I agree with others that you’d have to appeal to miracles. Maybe, “Some people believe xyz. Existing scientific evidence doesn’t support that idea, but science can’t rule out miracles.” God could have created everything last Thursday if he wanted to.

The important thing for protecting the faith of these students is for them to understand that the Bible doesn’t teach the age of the earth, and our faith is not based on knowledge of the age of the earth. For me, when realizing my preacher had been teaching false science, it became a trust issue… I questioned everything else he was teaching. In reality, he is not a scientist. He’s very knowledgeable about the Bible, but when it comes to science, he has to get his information from other sources that are outside the Bible, and those sources aren’t necessarily accurate.

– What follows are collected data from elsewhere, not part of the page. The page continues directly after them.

Lemma prune_shrinks (nowSecs : Z) (addrs : list address) (a : address) :
  a ∈ addrs -> expired nowSecs a = true ->
  (length (prune nowSecs addrs) < length addrs)%nat.
Proof.
  intros Hin Ha. apply list_elem_of_lookup in Hin as [j Hj].
  by apply (prune_from_shrinks _ 0 j nowSecs addrs a); [lia | lia | |].
Qed.

(** X6.  The pruning loop of [clean] loses and repeats no address that has
    not expired: the unexpired addresses after the loop are those before
    it, in some order. *)
Theorem X6_prune_keeps_unexpired (nowSecs : Z) (addrs : list address) :
  List.filter (unexpired nowSecs) (prune nowSecs addrs)
  ≡ₚ List.filter (unexpired nowSecs) addrs.
Proof. apply prune_from_unexpired. Qed.

(** X7.  The pruning loop leaves the list as it is exactly when no address
    has expired; when one has, the list gets strictly shorter. *)
Theorem X7_prune_changes_iff_expired (nowSecs : Z) (addrs : list address) :
  (prune nowSecs addrs = addrs <-> Forall (fun a => expired nowSecs a = false) addrs)
  /\ (forall a, a ∈ addrs -> expired nowSecs a = true ->
        (length (prune nowSecs addrs) < length addrs)%nat).
Proof.
  split; [| apply prune_shrinks]. split.
  - intros Heq. apply Forall_forall. intros a Hin.
    destruct (expired nowSecs a) eqn:Ha; [| done].
    pose proof (prune_shrinks nowSecs addrs a Hin Ha) as Hlt. rewrite Heq in Hlt. lia.
  - apply prune_from_all_unexpired.
Qed.

(** X8.  Repeating the pruning loop at one reading of the clock gets rid of
    every expired address: after as many rounds as the list is long, what
    is left is the unexpired addresses of the list, in some order. *)
Theorem X8_prune_rounds_converge (nowSecs : Z) (addrs : list address) :
  Nat.iter (length addrs) (prune nowSecs) addrs
  ≡ₚ List.filter (unexpired nowSecs) addrs.
Proof.
  assert (forall n l,
            (length l - length (List.filter (unexpired nowSecs) l) <= n)%nat ->
            Nat.iter n (prune nowSecs) l ≡ₚ List.filter (unexpired nowSecs) l) as Hgen.
  { induction n as [| n IH]; intros l Hn.
    - simpl. pose proof (List.filter_length_le (unexpired nowSecs) l).
      by rewrite filter_length_eq by lia.
    - rewrite Nat.iter_succ_r.
      destruct (decide (Forall (fun a => expired nowSecs a = false) l)) as [Hall | Hsome].
      + unfold prune at 2. rewrite (prune_from_all_unexpired _ _ _ _ Hall).
        apply IH. rewrite filter_all; [lia |].
        eapply Forall_impl; [exact Hall |]. intros a Ha. unfold unexpired. by rewrite Ha.
      + apply not_Forall_Exists in Hsome; [| apply _].
        apply Exists_exists in Hsome as (a & Hin & Ha).
        apply not_false_is_true in Ha.
        pose proof (prune_shrinks nowSecs l a Hin Ha) as Hlt.
        pose proof (Permutation_length (prune_from_unexpired (length l) 0 nowSecs l)) as Hlen.
        fold (prune nowSecs l) in Hlen.
        rewrite IH by lia. apply prune_from_unexpired. }
  apply Hgen. lia.
Qed.

Section SweepMore.
Context {codec : XDRCodec}.
Implicit Types (st : sweep) (db : gmap string Encoded) (w : io).

(** A record with addresses none of which has expired is counted as kept
    and not written. *)
Lemma clean_record_untouched w nowSecs st (key : string) (val : Encoded) :
  addresses (UnmarshalXDR val) ≠ [] ->
  Forall (fun a => expired nowSecs a = false) (addresses (UnmarshalXDR val)) ->
  clean_record w nowSecs st key val
  = mkSweep (sw_db st) (add64 (sw_kept st) 1) (sw_deleted st).
Proof.
  intros Hne Hall. unfold clean_record, prune.
  rewrite (prune_from_all_unexpired _ _ _ _ Hall).
  destruct (addresses (UnmarshalXDR val)) as [| a l] eqn:Ha; [done |].
  simpl length. by rewrite Nat.eqb_refl.
Qed.

Lemma clean_fold_untouched w nowSecs (l : list (string * Encoded)) st :
  Forall (fun kv => addresses (UnmarshalXDR kv.2) ≠ []
                    /\ Forall (fun a => expired nowSecs a = false)
                              (addresses (UnmarshalXDR kv.2))) l ->
  0 <= sw_kept st -> sw_kept st + Z.of_nat (length l) < 2 ^ 63 ->
  foldl (fun st kv => clean_record w nowSecs st kv.1 kv.2) st l
  = mkSweep (sw_db st) (sw_kept st + Z.of_nat (length l)) (sw_deleted st).
Proof.
  intros Hl. revert st. induction Hl as [| [k v] l [Hne Hall] Hl IH]; intros st Hk Hb.
  - simpl. rewrite Z.add_0_r. by destruct st.
  - simpl foldl. simpl length in Hb. simpl in Hne, Hall.
    rewrite (clean_record_untouched w nowSecs st k v Hne Hall).
    assert (add64 (sw_kept st) 1 = sw_kept st + 1) as Hadd
      by (apply wrap64_small; unfold int64_range; lia).
    rewrite IH; simpl; rewrite Hadd; [| lia | lia].
    f_equal. simpl length. lia.
Qed.
Lemma encode_video_effect mode rd settings cx fd dt w r w' :
  encode_video mode rd settings cx w = (r, w') ->
  mode_effect rd fd dt w w'
  /\ (w_writes w' = w_writes w \/ w_writes w' = w_writes w ++ [(rd, m_filename mode)]).
Proof.
  unfold encode_video, bind, imread.
  destruct (decode_node _) as [f|];
    [|intros [= <- <-]; split; [by apply mode_effect_same|by left]].
  destruct (VideoWriter_effect rd (m_filename mode) "mp4v" (FRAME_RATE settings)
              (img_width f, img_height f) fd dt w)
    as (w1 & -> & He1 & Hw1 & _).
  unfold encode_frames, bind, listdir.
  destruct (w_fs w1 !! cx_frames_dir cx) as [entries|]; [|by intros [= <- <-]].
  destruct (encode_loop_frame (cx_frames_dir cx) rd (m_filename mode)
              (frame_files_of (map_to_list entries).*1) w1)
    as (w2 & -> & Hd & Hw & Hs).
  unfold logging. intros [= <- <-]. split.
  - eapply mode_effect_trans; [done|]. split; simpl.
    + intros d H1 H2. by apply Hd.
    + exists []. by rewrite app_nil_r.
    + exists []. by rewrite app_nil_r.
  - simpl. rewrite Hw. done.
Qed.


(** ** Relational reasoning on statements *)

Section Respects.

Context (R : World -> World -> Prop).
Context (R_refl : forall w, R w w).
Context (R_trans : forall w1 w2 w3, R w1 w2 -> R w2 w3 -> R w1 w3).

Lemma respects_ret {A} (a : A) : respects R (ret a).
Proof using R_refl. intros w r w' [= <- <-]. apply R_refl. Qed.

Lemma respects_raise {A} e : respects R (@raise A e).
Proof using R_refl. intros w r w' [= <- <-]. apply R_refl. Qed.

Lemma respects_lift {A} (x : res A) : respects R (lift x).
Proof using R_refl. intros w r w' [= <- <-]. apply R_refl. Qed.

Lemma respects_bind {A B} (m : M A) (k : A -> M B) :
  respects R m ->
  (forall a w w1, m w = (Ok a, w1) -> respects R (k a)) ->
  respects R (bind m k).
Proof using R_trans.
  intros Hm Hk w r w'. unfold bind.
  destruct (m w) as [[a|e] w1] eqn:Hrun.
  - intros Hka. eapply R_trans; [by eapply Hm|]. by eapply Hk.
  - intros [= <- <-]. by eapply Hm.
Qed.

Lemma respects_for_each {A} (xs : list A) (body : A -> M unit) :
  (forall x, x ∈ xs -> respects R (body x)) ->
  respects R (for_each xs body).
Proof using R_refl R_trans.
  induction xs as [|x xs IH]; intros Hbody; simpl.
  - apply respects_ret.
  - apply respects_bind; [apply Hbody; left|].
    intros _ _ _ _. apply IH. intros y Hy. apply Hbody. by right.
Qed.

Lemma respects_apply_async (call : M unit) :
  respects R call -> respects R (apply_async call).
Proof.
  intros Hc w r w'. unfold apply_async. intros [= <- <-].
  destruct (call w) as [r1 w1] eqn:Hrun. simpl. by eapply Hc.
Qed.

End Respects.

Lemma resolve_settings_ok raw :
  exists settings, resolve_settings raw = Ok settings
                   /\ DT settings = F64.div (raw_dt raw) (F64.of_Z 100)
                   /\ s_raw settings = raw.
Proof.
  unfold resolve_settings, py_truediv.
  assert (F64.is_zero (F64.of_Z 100) = false) as -> by by vm_compute.
  eexists. split; [done|]. by split.
Qed.

(** ** Frames of a mode *)

(** The world in which the frame loop starts. *)
Lemma render_frames_run ext mode settings cx items w entries :
  w_fs w !! cx_frames_dir cx = Some entries ->
  (forall item, item ∈ items -> is_Some (rendered_image ext mode settings cx item.2)) ->
  (forall i, (i < length items)%nat -> entries !! frame_name i <> Some Dir) ->
  exists w' entries',
    render_frames ext mode settings cx items w = (Ok tt, w')
    /\ w_fs w' !! cx_frames_dir cx = Some entries'
    /\ (forall i item, items !! i = Some item ->
          entries' !! frame_name i =
          (fun img => File (FImage img)) <$> rendered_image ext mode settings cx item.2)
    /\ (forall name, (forall i, (i < length items)%nat -> frame_name i <> name) ->
                     entries' !! name = entries !! name)
    /\ (forall d, d <> cx_frames_dir cx -> w_fs w' !! d = w_fs w !! d)
    /\ w_writes w' = w_writes w ++
         ((fun i => (cx_frames_dir cx, frame_name i)) <$> seq 0 (length items))
    /\ w_solves w' = w_solves w.
Proof.
  intros Hfd Himg Hdir.
  destruct (render_loop ext mode settings cx (enumerate items) w None entries Hfd)
    as (w' & size' & entries' & Hrun & Hfd' & Hin & Hout & Hd & Hw & Hl & Hs).
  { rewrite enumerate_indices. apply NoDup_seq. }
  { intros [i item] Hp%enumerate_elem. simpl. split.
    - apply Himg. by eapply list_elem_of_lookup_2.
    - apply Hdir. by eapply lookup_lt_Some. }
  unfold render_frames. rewrite (bind_ok _ _ _ _ _ Hrun). unfold logging.
  eexists _, entries'. split; [reflexivity|]. simpl. repeat split; try done.
  - intros i item Hi. by apply (Hin (i, item)), enumerate_lookup.
  - intros name Hname. apply Hout. intros [i item] Hp%enumerate_elem. simpl.
    apply Hname. by eapply lookup_lt_Some.
  - rewrite Hw. f_equal. rewrite <- enumerate_indices.
    rewrite <- list_fmap_compose. done.
Qed.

Even if you take the ages of people in the genealogies as being correct, that only tells you how long ago Adam and Eve were. There are multiple “literal” (and non-literal, but your YEC students will be looking for literal) interpretations possible. And if you’re going to Genesis 1 to see how and when God created the earth, you’re asking the wrong question.

The main thing is that you don’t want them to throw out the baby with the bathwater if the material you present causes them to question their faith. Maybe explaining some different interpretations of those early chapters (in a brief way, just a quick survey with references for them to learn more) might be helpful. If they see that there are people who do take the Bible seriously and do think it’s inerrant (that will be important to the YEC) and do think Genesis 1-11 is historical (again, also important to YEC), they’ll feel safer stepping into real science. I’d recommend some books such as Walton’s Lost World series and Davidson’s Friend of Science, Friend of Faith.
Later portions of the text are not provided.